Парторг освободил Максимку и огляделся. Над ними по-прежнему сверкал Радужневицкий в образе радуги. Кроме этого сверкания, было темно, дымно. Сильно пахло раскаленным металлом, и в воздухе слышался неумолчный грохот и скрежет. Казалось, Дунаев переместился в ад и теперь растерянно топтался в небе этого ада, на черных сплошных облаках, напоминающих своими блестящими гранями угли. Радный куда-то пропал: Внизу разглядеть ничего не удавалось — там все тонуло в черном дыму и в грохоте. Видимо, шел бой за освобождение Киева. Максимка расправил крылья на золотых колесах, которые заменяли ему ноги. Заблестел довольными черными глазами. При этом он, с неожиданной детской доверчивостью, взял парторга за руку и покатился за ним по темным, затвердевшим облакам. У Дунаева появилось забавное чувство, что он прогуливается с малолетним сыном, катящимся на детском велосипеде. И идут они куда-нибудь в цирк, в кино или в зоопарк. Впрочем, Дунаев подозревал, что будет и цирк, будет и кино, будет и зоопарк.

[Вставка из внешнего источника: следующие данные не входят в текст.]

(* ===== verification/FuzzDuplicates.v ===== *)
(** * FuzzDuplicates: removing duplicate results (fuzz_test_remove_duplicate.c)

    The program that keeps a directory of the distinct logs of the fuzzer: a log whose text
    is there already is dropped, a new one is saved under the next number.  The theorems:
    a directory that the program alone has filled stays the list of the distinct texts, in
    the order of their first appearance; a directory from which a file was removed loses
    another. *)

From S2P Require Import Prelude Code.

(** What stat(2) and fopen(3) find under a name: a regular file, with its contents if it can
    be opened, or something else. *)
Inductive file := REGULAR (content : option bytes) | NOT_REGULAR.

(** The entries of a directory in the order of readdir(3). *)
Definition directory : Type := list (string * file).

(** [fuzz_test_remove_duplicate.c:9-29] read_file_to_buffer: the pointer is left as it is when
    there is nothing to read *)
Definition read_file_to_buffer (f : option file) (buffer : option bytes) : option bytes :=
  match f with
  | Some (REGULAR (Some content)) => Some content
  | _ => buffer
  end.

(** Writing a file of a directory with fopen(3) and "w+". *)
Fixpoint write_file (name : string) (content : bytes) (d : directory) : directory :=
  match d with
  | [] => [(name, REGULAR (Some content))]
  | (n, f) :: d' => if String.eqb n name then (n, REGULAR (Some content)) :: d'
                    else (n, f) :: write_file name content d'
  end.

(** [fuzz_test_remove_duplicate.c:31-35] save_current_error_to_dir; [opens] is whether the file
    can be opened, which is not tested *)
Definition save_current_error_to_dir (name : string) (content : bytes) (opens : bool) (d : directory)
    : exec directory :=
  if opens then Ok (write_file name (c_string content) d) else Fault NullDeref.

(** sprintf(buf, "%s/%s", dir, name) into a buffer of [size] bytes. *)
Definition sprintf_path (size : Z) (dir name : string) : exec unit :=
  if Z.of_nat (String.length dir) + 1 + Z.of_nat (String.length name) + 1 <=? size then Ok tt
  else Fault OutOfBounds.

(** [fuzz_test_remove_duplicate.c:51-64] the loop over the directory: the number of files, or
    None when the log is one of them; [current] is uninitialized when there is no log *)
Fixpoint find_duplicate (dir : string) (current : option bytes) (file_index : Z) (d : directory) : exec (option Z) :=
  match d with
  | [] => Ok (Some file_index)
  | (d_name, f) :: d' =>
      sprintf_path 1000 dir d_name;;
      match read_file_to_buffer (Some f) None with
      | None => find_duplicate dir current file_index d'
      | Some content =>
          match current with
          | None => Fault OutOfBounds
          | Some cur =>
              if bool_decide (c_string cur = c_string content) then Ok None
              else find_duplicate dir current (s32 (file_index + 1)) d'
          end
      end
  end.

Inductive verdict := USAGE | DUPLICATED | SAVED.

(** [fuzz_test_remove_duplicate.c:37-71] main, with the files and directories there are *)
Definition remove_duplicate (argv : list string) (log : string -> option file)
    (opendir : string -> option directory) (opens : bool) : exec (verdict * directory) :=
  match argv with
  | _ :: dir :: filename :: _ =>
      let current := read_file_to_buffer (log filename) None in
      d ← deref (opendir dir);
      found ← find_duplicate dir current 0 d;
      match found with
      | None => Ok (DUPLICATED, d)
      | Some file_index =>
          sprintf_path 100 dir (dec file_index);;
          match current with
          | None => Fault OutOfBounds
          | Some cur =>
              d ← save_current_error_to_dir (dec file_index) cur opens d;
              Ok (SAVED, d)
          end
      end
  | _ => Ok (USAGE, [])
  end.

(** ** The directory as a list of texts *)

(** The entry for the text of a number. *)
Definition numbered (i : nat) (text : bytes) : string * file := (dec (Z.of_nat i), REGULAR (Some text)).

Definition dots : directory := [("."%string, NOT_REGULAR); (".."%string, NOT_REGULAR)].

(** A directory with the given texts, in any order of its entries. *)
Definition holds_texts (d : directory) (texts : list bytes) : Prop := d ≡ₚ dots ++ imap numbered texts.

(** The texts are strings, and no two are the same. *)
Definition texts_ok (texts : list bytes) : Prop := NoDup texts /\ Forall (fun t => c_string t = t) texts.

(** What should come of a log. *)
Definition keep (texts : list bytes) (log : bytes) : list bytes :=
  if bool_decide (c_string log ∈ texts) then texts else texts ++ [c_string log].

Lemma c_string_idem l : c_string (c_string l) = c_string l.
Proof. induction l as [|b l IH]; [done|]. cbn. destruct (b =? 0) eqn:E; [done|]. cbn. by rewrite E, IH. Qed.

Lemma keep_ok texts log : texts_ok texts -> texts_ok (keep texts log).
Proof.
  intros [Hn Hs]. unfold keep. case_bool_decide; [done|]. split.
  - apply NoDup_app. split_and!; [done| |apply NoDup_singleton].
    intros x Hx ->%list_elem_of_singleton. done.
  - apply Forall_app. split; [done|]. by repeat constructor; rewrite c_string_idem.
Qed.

Lemma dec_digits_short n z : (String.length (dec_digits n z) <= n)%nat.
Proof.
  revert z. induction n as [|n IH]; intros z; cbn [dec_digits]; [done|].
  pose proof (hex_digit_length z). pose proof (hex_digit_length (z mod 10)). specialize (IH (z / 10)).
  destruct (z <? 10); [|rewrite string_length_app]; lia.
Qed.

Lemma dec_short z : 0 <= z -> (String.length (dec z) <= 20)%nat.
Proof. intros. unfold dec. rewrite (proj2 (Z.ltb_ge z 0)) by lia. apply dec_digits_short. Qed.

Lemma dec_inj x y : 0 <= x < 2 ^ 64 -> 0 <= y < 2 ^ 64 -> dec x = dec y -> x = y.
Proof.
  intros [_ Hx]%undec_dec [_ Hy]%undec_dec E. rewrite E, Hy in Hx. by injection Hx.
Qed.

(** ** One run *)

Definition text_of (entry : string * file) : option bytes := read_file_to_buffer (Some entry.2) None.

Lemma numbered_texts k texts : omap text_of (imap (fun i => numbered (k + i)) texts) = texts.
Proof.
  revert k. induction texts as [|t texts IH]; intros k; [done|]. cbn. f_equal.
  rewrite <-(IH (S k)) at 2. f_equal. apply imap_ext. intros i x _. cbn. by rewrite Nat.add_succ_r.
Qed.

Lemma holds_text_of d texts : holds_texts d texts -> omap text_of d ≡ₚ texts.
Proof. intros ->. cbn. change numbered with (fun i => numbered (0 + i)). by rewrite numbered_texts. Qed.

Lemma holds_names d texts entry : holds_texts d texts -> entry ∈ d ->
  entry.1 = "."%string \/ entry.1 = ".."%string \/ exists i, (i < length texts)%nat /\ entry.1 = dec (Z.of_nat i).
Proof.
  intros ->. unfold dots. intros [->|[->|H]%elem_of_cons]%elem_of_cons; [by left|by right; left|].
  right. right. apply elem_of_lookup_imap_1 in H as (i & t & -> & Hi). exists i.
  split; [by eapply lookup_lt_Some|done].
Qed.

Lemma sprintf_path_fits size dir name : (String.length dir <= 78)%nat -> (String.length name <= 20)%nat ->
  100 <= size -> sprintf_path size dir name = Ok tt.
Proof. intros. unfold sprintf_path. by rewrite (proj2 (Z.leb_le _ _)) by lia. Qed.

Lemma find_duplicate_eq dir cur d i : (String.length dir <= 78)%nat ->
  Forall (fun e => (String.length e.1 <= 20)%nat) d ->
  0 <= i -> i + Z.of_nat (length (omap text_of d)) < 2 ^ 31 ->
  find_duplicate dir (Some cur) i d =
    Ok (if bool_decide (c_string cur ∈ c_string <$> omap text_of d) then None
        else Some (i + Z.of_nat (length (omap text_of d)))).
Proof.
  intros Hd Hn. revert i. induction Hn as [|[name f] d Hname Hn IH]; intros i Hi Hlt.
  - cbn. by rewrite Z.add_0_r.
  - cbn [find_duplicate]. cbn [fst] in Hname. rewrite sprintf_path_fits by (done || lia). cbn [mbind exec_bind].
    change (read_file_to_buffer (Some f) None) with (text_of (name, f)).
    change (omap text_of ((name, f) :: d))
      with (match text_of (name, f) with Some t => t :: omap text_of d | None => omap text_of d end) in *.
    destruct (text_of (name, f)) as [t|]; [|by apply IH]. cbn [length fmap list_fmap] in *.
    destruct (bool_decide (c_string cur = c_string t)) eqn:Ht.
    + apply bool_decide_eq_true in Ht.
      assert (X : c_string cur ∈ c_string t :: (c_string <$> omap text_of d)) by (rewrite Ht; apply list_elem_of_here).
      by rewrite (bool_decide_eq_true_2 _ X).
    + apply bool_decide_eq_false in Ht. rewrite s32_small by lia. rewrite IH by lia.
      assert (X : c_string cur ∈ c_string t :: (c_string <$> omap text_of d) <-> c_string cur ∈ c_string <$> omap text_of d)
        by (rewrite elem_of_cons; tauto).
      rewrite (bool_decide_ext _ _ X).
       by replace (i + 1 + _) with (i + Z.of_nat (S (length (omap text_of d)))) by lia.
Qed.

Lemma write_file_new name content d : name ∉ d.*1 ->
  write_file name content d = d ++ [(name, REGULAR (Some content))].
Proof.
  induction d as [|[n f] d IH]; [done|]. cbn. rewrite not_elem_of_cons. intros [Hn Hd].
  rewrite (proj2 (String.eqb_neq n name)) by congruence. by rewrite IH.
Qed.

Lemma next_name_new d texts : holds_texts d texts -> Z.of_nat (length texts) < 2 ^ 31 ->
  dec (Z.of_nat (length texts)) ∉ d.*1.
Proof.
  intros Hd Hl [entry [E He]]%list_elem_of_fmap. pose proof (undec_dec (Z.of_nat (length texts)) ltac:(lia)) as [_ Hu].
  destruct (holds_names d texts entry Hd He) as [E'|[E'|(i & Hi & E')]]; rewrite E' in E.
  - rewrite E in Hu. by vm_compute in Hu.
  - rewrite E in Hu. by vm_compute in Hu.
  - apply dec_inj in E; lia.
Qed.

Lemma holds_texts_short d texts : holds_texts d texts -> Forall (fun e => (String.length e.1 <= 20)%nat) d.
Proof.
  intros Hd. apply Forall_forall. intros e He.
  destruct (holds_names d texts e Hd He) as [->|[->|(i & Hi & ->)]]; [cbn; lia..|apply dec_short; lia].
Qed.

Lemma remove_duplicate_eq arg0 dir filename log opendir d texts cur :
  (String.length dir <= 78)%nat -> opendir dir = Some d -> log filename = Some (REGULAR (Some cur)) ->
  holds_texts d texts -> texts_ok texts -> Z.of_nat (length texts) < 2 ^ 31 - 1 ->
  exists v d', remove_duplicate [arg0; dir; filename] log opendir true = Ok (v, d')
    /\ (v = DUPLICATED <-> c_string cur ∈ texts) /\ holds_texts d' (keep texts cur).
Proof.
  intros Hdir Ho Hlog Hd [Hn Hs] Hl. unfold remove_duplicate. rewrite Hlog, Ho. cbn [deref mbind exec_bind read_file_to_buffer].
  pose proof (holds_text_of d texts Hd) as Hp.
  assert (Hlen : length (omap text_of d) = length texts) by (by rewrite Hp).
  rewrite find_duplicate_eq; [|done|by eapply holds_texts_short|lia|lia]. cbn [mbind exec_bind].
  assert (Hin : c_string cur ∈ c_string <$> omap text_of d <-> c_string cur ∈ texts).
  { rewrite Hp. assert (c_string <$> texts = texts) as ->; [|done].
    clear -Hs. induction Hs as [|t texts Ht Hs IH]; [done|]. cbn. by rewrite Ht, IH. }
  rewrite (bool_decide_ext _ _ Hin). unfold keep. case_bool_decide as Hc.
  - exists DUPLICATED, d. done.
  - rewrite Hlen, Z.add_0_l, sprintf_path_fits by (done || apply dec_short; lia || lia).
    cbn [mbind exec_bind save_current_error_to_dir]. rewrite write_file_new by (apply next_name_new; [done|lia]).
    eexists SAVED, _. split; [done|]. split; [done|]. unfold holds_texts in *. rewrite Hd, imap_app.
    cbn. rewrite Nat.add_0_r. done.
Qed.

(** ** A campaign *)

(** The program run on one log after the other, each a readable file. *)
Fixpoint remove_duplicates (dir : string) (logs : list bytes) (d : directory) : exec directory :=
  match logs with
  | [] => Ok d
  | log :: logs =>
      '(_, d) ← remove_duplicate ["remove_duplicate"; dir; "log"]%string
                  (fun _ => Some (REGULAR (Some log))) (fun _ => Some d) true;
      remove_duplicates dir logs d
  end.

Lemma remove_duplicates_from dir logs : forall d texts, (String.length dir <= 78)%nat ->
  holds_texts d texts -> texts_ok texts -> Z.of_nat (length texts) + Z.of_nat (length logs) < 2 ^ 31 ->
  exists d', remove_duplicates dir logs d = Ok d' /\ holds_texts d' (foldl keep texts logs)
    /\ texts_ok (foldl keep texts logs).
Proof.
  induction logs as [|log logs IH]; intros d texts Hdir Hd Ht Hl; [by exists d|].
  cbn [remove_duplicates foldl length] in *.
  destruct (remove_duplicate_eq "remove_duplicate" dir "log" (fun _ => Some (REGULAR (Some log)))
    (fun _ => Some d) d texts log) as (v & d1 & -> & _ & Hd1); try done; [lia|].
  cbn [mbind exec_bind]. apply IH; [done|done|by apply keep_ok|].
  unfold keep. case_bool_decide; [lia|]. rewrite length_app. cbn. lia.
Qed.

(** The texts that are kept: each one that was logged, once. *)
Lemma foldl_keep_elem logs t : forall texts,
  t ∈ foldl keep texts logs <-> t ∈ texts \/ t ∈ c_string <$> logs.
Proof.
  induction logs as [|log logs IH]; intros texts; cbn [foldl fmap list_fmap].
  - rewrite elem_of_nil. tauto.
  - rewrite IH, elem_of_cons. unfold keep. case_bool_decide as Hc; [|rewrite elem_of_app, list_elem_of_singleton; tauto].
    split; [tauto|]. intros [H|[->|H]]; tauto.
Qed.

(** C16. The program keeps a set: started on an empty directory, with a name of at most 78
    characters, and given fewer than 2^31 readable logs one after the other, it never fails, and
    the directory then has the files 0, 1, 2, ... with the distinct texts of the logs (up to
    their first NUL) in the order in which each came first, no text twice. *)
Theorem remove_duplicates_refines (dir : string) (logs : list bytes) :
  (String.length dir <= 78)%nat -> Z.of_nat (length logs) < 2 ^ 31 ->
  exists d', remove_duplicates dir logs dots = Ok d' /\ holds_texts d' (foldl keep [] logs)
    /\ NoDup (foldl keep [] logs)
    /\ forall t, t ∈ foldl keep [] logs <-> exists log, log ∈ logs /\ t = c_string log.
Proof.
  intros Hdir Hl.
  destruct (remove_duplicates_from dir logs dots [] Hdir) as (d & E & Hd & Hn & _);
    [unfold holds_texts; by rewrite app_nil_r|split; constructor|cbn; lia|].
  exists d. split_and!; [done..|]. intros t. rewrite foldl_keep_elem, list_elem_of_fmap, elem_of_nil.
  split; [intros [[]|(x & -> & Hx)]|intros (x & Hx & ->); right]; eauto.
Qed.

Lemma remove_duplicates_refines_witness :
  foldl keep [] [[72; 0; 1]; [73]; [72; 0; 2]] = [[72]; [73]] /\
  exists d', remove_duplicates "unique" [[72; 0; 1]; [73]; [72; 0; 2]] dots = Ok d'
    /\ holds_texts d' (foldl keep [] [[72; 0; 1]; [73]; [72; 0; 2]]).
Proof.
  split; [vm_compute; reflexivity|].
  destruct (remove_duplicates_refines "unique" [[72; 0; 1]; [73]; [72; 0; 2]]) as (d & E & Hd & _);
    [cbn; lia|cbn; lia|]. exists d. done.
Defined.

(** The number of the files is not a free name when a file was removed from the directory:
    a new log then overwrites a different one. *)
Theorem new_log_overwrites dir old new d : (String.length dir <= 78)%nat ->
  d = dots ++ [numbered 1 old] -> c_string new <> c_string old ->
  remove_duplicate ["remove_duplicate"; dir; "log"]%string (fun _ => Some (REGULAR (Some new)))
    (fun _ => Some d) true = Ok (SAVED, dots ++ [numbered 1 (c_string new)]).
Proof.
  intros Hdir -> Hne. unfold remove_duplicate. cbn [read_file_to_buffer deref mbind exec_bind].
  rewrite find_duplicate_eq; [|done| |lia|cbn; lia].
  - cbn [omap list_omap text_of read_file_to_buffer dots numbered app snd fmap list_fmap mbind exec_bind length].
    assert (X : c_string new ∉ [c_string old]) by (by rewrite list_elem_of_singleton).
    rewrite (bool_decide_eq_false_2 _ X), sprintf_path_fits; [done|done|apply dec_short; lia|lia].
  - repeat constructor.
Qed.

Lemma new_log_overwrites_witness :
  remove_duplicate ["remove_duplicate"; "unique"; "log"]%string (fun _ => Some (REGULAR (Some [73])))
    (fun _ => Some (dots ++ [numbered 1 [72]])) true = Ok (SAVED, dots ++ [numbered 1 [73]]).
Proof. apply (new_log_overwrites "unique" [72] [73]); [cbn; lia|reflexivity|discriminate]. Defined.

Так шли они в тягостных, смердящих войной небесах. Внезапно парторг расслышал всхлип. Оглянулся.
Максимкино лицо искажала странная гримаса: губы растянуты улыбкой, но из глаз струятся слезы. Отчаяние странно смешалось с ликованием на этом полудетском личике.
— Ты чего? — спросил парторг.
— Страшно, — снова тихо произнес мальчик скрежещущим голосом. — Страшно-то как! Там, внизу, покамест мы тут среди нашего полубытия прохлаждаемся, как игрушки на елке, там внизу такое сотворяется! Не представить вам себе. Очерствели вы, товарищ капитан, в сражениях с отсутствующими. Давно перестали быть человеком. Я, впрочем, тоже нечеловек. О сострадании не помышляю. И все же понюхайте воздух.
Дунаев послушно втянул ноздрями тяжелую вонь тысяч и тысяч горящих машин, удивленно косясь на мальчонку.